Char Kukri-Mukri Wildlife Sanctuary (চর কুকরি মুকরি বন্যপ্রানী সংরক্ষণ অভয়ারন্য) is a wildlife sanctuary in southern Charfession Upazila of Bangladesh, located on Char Kukri Mukri island in the Bay of Bengal. The area of the sanctuary is 40 ha, and is elongated in shape. It is 130 km from Barisal town in the gangetic delta on the mouth of Meghna river. It is also called Charfasson wildlife sanctuary. Most part of the sanctuary is submerged twice in a day due to high tide and is covered with dense mangrove vegetation. The soil type is clay.

==Climate==
The rainfall is very high during the monsoon season, the recorded rainfall is 2790 mm round the year. The climate is hot and humid round the year.

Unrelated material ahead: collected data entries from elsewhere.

(** [enumerate(l)], counting from [start]. *)
Fixpoint enumerate {A : Type} (start : Z) (l : list A) : list (Z * A) :=
  match l with
  | [] => []
  | x :: rest => (start, x) :: enumerate (start + 1) rest
  end.

Definition _build_attack_cards (selected_idx : Z) : list Card :=
  map (fun ic : Z * (string * string) =>
         let '(i, card) := ic in
         mkCard (fst card) (snd card) (Z.eqb i selected_idx))
      (enumerate 0 cards_meta).

(** [l.index(x)]: the position of the first entry equal to [x].  (Python
    raises when there is none; the callback asks for the maximum, which
    is always there.) *)
Fixpoint index (x : nat) (l : list nat) : nat :=
  match l with
  | [] => 0
  | y :: rest => if Nat.eqb y x then 0 else S (index x rest)
  end.

(** [n or 0] for a click count, which is a number or [None]. *)
Definition or_zero (n : option nat) : nat :=
  match n with
  | Some k => k
  | None => 0
  end.

(** Lines 600-602: the index of the card to select. *)
Definition selected_index (clicks : list nat) : Z :=
  if Nat.ltb 0 (list_max clicks)
  then Z.of_nat (index (list_max clicks) clicks)
  else (-1)%Z.

Definition update_attack_selection
    (ddos dos portscan bruteforce botnet webattacks : option nat)
  : list Card :=
  let clicks := [or_zero ddos; or_zero dos; or_zero portscan;
                 or_zero bruteforce; or_zero botnet; or_zero webattacks] in
  let selected_idx := selected_index clicks in
  _build_attack_cards selected_idx.

(* ================================================================== *)
(** * Sessions: registrations in a row, and what a login opens *)
(* ================================================================== *)

(** A run of registration attempts (user name, e-mail, password), each on
    the table the one before left. *)
Definition register_all (db : dict Account)
    (attempts : list (option string * option string * option string))
  : dict Account :=
  fold_left
    (fun db a =>
       snd (register_user db None (fst (fst a)) (snd (fst a)) (snd a)))
    attempts db.

(** The user name and the password are filled in, and the table holds the
    name with that password. *)
Definition valid_credentials (db : dict Account)
    (username password : option string) : Prop :=
  exists name pw account,
    username = Some name /\ password = Some pw
    /\ name <> ""%string /\ pw <> ""%string
    /\ dict_get db name = Some account /\ acct_password account = pw.

(** The pages behind the login. *)
Definition protected (l : Layout) : bool :=
  match l with
  | insights_layout | settings_layout | dashboard_layout => true
  | login_layout | register_layout => false
  end.

(* ================================================================== *)
(** * File upload  (app.py, lines 354-392) *)
(* ================================================================== *)

(** Text is a string of bytes (UTF-8).  [s.split(',')]: *)
Fixpoint split_comma (s : string) : list string :=
  match s with
  | EmptyString => [EmptyString]
  | String c rest =>
      if Ascii.eqb c ","%char
      then EmptyString :: split_comma rest
      else
        match split_comma rest with
        | part :: parts => String c part :: parts
        | [] => [String c EmptyString]
        end
  end.

(** [s.lower()] changes the letters A-Z; the bytes of a character outside
    ASCII are never turned into an ASCII letter of [csv]. *)
Definition lower_ascii (c : ascii) : ascii :=
  let n := nat_of_ascii c in
  if (Nat.leb 65 n && Nat.leb n 90)%bool then ascii_of_nat (n + 32) else c.

Fixpoint lower (s : string) : string :=
  match s with
  | EmptyString => EmptyString
  | String c rest => String (lower_ascii c) (lower rest)
  end.

(** [needle in s] *)
Fixpoint contains (needle s : string) : bool :=
  (String.prefix needle s
   || match s with
      | EmptyString => false
      | String _ rest => contains needle rest
      end)%bool.

(** [f"{n:,}"]: the decimal digits of [n] with a comma before every group
    of three, counted from the right. *)
Fixpoint group_digits (digits : list ascii) : list ascii :=
  match digits with
  | a :: b :: c :: (_ :: _) as rest =>
      a :: b :: c :: ","%char :: group_digits rest
  | _ => digits
  end.

Definition format_thousands (n : nat) : string :=
  string_of_list_ascii
    (rev (group_digits (rev (list_ascii_of_string (str n))))).

(** [df.select_dtypes(include=np.number).columns.tolist()] *)
Definition is_number (d : dtype) : bool :=
  match d with
  | int64 | float64 => true
  | bool_ | object_ => false
  end.

Definition select_dtypes_number (df : DataFrame) : list string :=
  map fst (filter (fun c => is_number (dtype_of (snd c))) (df_columns df)).

(** The message shown under the upload box, by the parts its text is
    built from; the colours are left out. *)
Inductive Message : Type :=
| placeholder_msg
| not_csv_msg
| error_msg (e : string)
| loaded_msg (filename rows features : string).

(** The six outputs of the callback, in the order of its [Output] list;
    an option of the dropdown is recorded by its [value], its [label]
    being the same name restyled. *)
Record Upload : Type := mkUpload {
  output_data_upload : Message;
  feature_options : list string;
  stored_data : option (list (list (string * Cell)));
  numeric_cols_store : option (list string);
  total_rows_kpi : string;
  numeric_features_kpi : string
}.

(** What the callback raises: the unpacking of line 363 wants two parts,
    and [base64.b64decode] refuses a malformed payload. *)
Inductive upload_exn : Type :=
| ValueError_unpack (parts : nat)
| binascii_Error.

Definition nothing_loaded (m : Message) : Upload :=
  mkUpload m [] None None "0" "0".

Section Upload.

(** [base64.b64decode], [None] when it raises. *)
Variable b64decode : string -> option string.

(** [pd.read_csv(io.StringIO(decoded.decode('utf-8')))]: the frame, or the
    text of the exception that decoding or parsing raised. *)
Variable read_csv : string -> string + DataFrame.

The sanctuary is dissected by 6 small Khals or creeks.

==History==
According to the local people the human habitation started on the island around 1930 during the British Raj. The Bhola cyclone which hit the Bangladesh in 1970 had swept the entire human population on the island. After the cyclone, in the year 1973/1974 people again migrated to the island and started fishing and cultivation. Bangladesh forest department started afforestation of many mangrove species on the island.

==Management==
The park is managed by 1 Range officer and 1 forest beat guard. It is administered by the Coastal Forest Division at Bhola. It was declared as wildlife sanctuary on 19-12-1981 under the Bangladesh wildlife (Preservation) Amendment Act of 1947. No forestry activities is carried out in the mangrove forest except conservation activities.

==Flora and fauna==
The sanctuary has an estuarine ecosystem; the sanctuary is covered with mangrove forest on the major part with intermittent open mudflats.

===Flora===
Char Kukri-Mukri mangrove ecosystem reveals the occurrence of 383 species belonging to 264 genera under 85 families of vascular plants, of which 48 species are mangroves and mangrove associates, and the rest of the 335 species are non-mangroves. The major plant groups, viz., pteridophytes are represented by 11 species under 10 genera and six families; gymnosperms by two species under two genera and two families; magnoliopsida (dicotyledonous) by 278 species belonging to 194 genera and 60 families; and liliopsida by the rest of the 92 species under 59 genera and 17 families. Fabaceae is the largest dicot family with 43 species, and Poaceae with 30 species is recorded as the largest monocot family. Among the life-form categories, 198 (51.7%) species are recorded as herbs, followed by 98 (25.59%), 45 (11.75%), and 42 (10.97%) species those are recognized as trees, shrubs, and climbers, respectively. The Mangrove species like Keora (Sonneratia apetala), Soilla (Sonneratia caseolaris), Baine (Avicennia officinalis), Gewa (Excoecaria agallocha), Hargoja (Acanthus ilicifolius), Golpata (Nypa fruticans) etc. are common.

===Fauna===
Common mammals include Fishing cat (Felis viverrina) and Oriental small-clawed otter (Aonyx cinerea). Water fowl species of Bitterns, Herons, Egrets, kingfishers are very common. Eight species of Herons breed in the sanctuary. The Grey Pelican or Spot-billed pelican which is included in the Near threatened species list of IUCN Red data Book is also found in this sanctuary. All three species of Monitor lizard namely (Varanus salvator), Bengal monitor (Varanus bengalensis) and Yellow monitor (Varanus flavescens) are also found in the sanctuary.

==Threats==
This productive and protective ecosystem is gradually degraded due to perturbation caused by multifarious anthropogenic activities, such as- habitat destruction, deforestation, overexploitation of forest resources, timber and firewood collection, over grassing, infrastructure development, introduction of invasive plant species, unplanned tourism, pollution, as well as the frequent occurrence of natural disasters like cyclones, tidal surges, and tropical storms, river bank erosion by tidal waves, etc. are recognized as the severe threats for this mangrove ecosystem. In addition to the lack of proper management and public awareness are the critical threats for the flora and habitats of the mangrove ecosystems of the Char Kukri Mukri Island.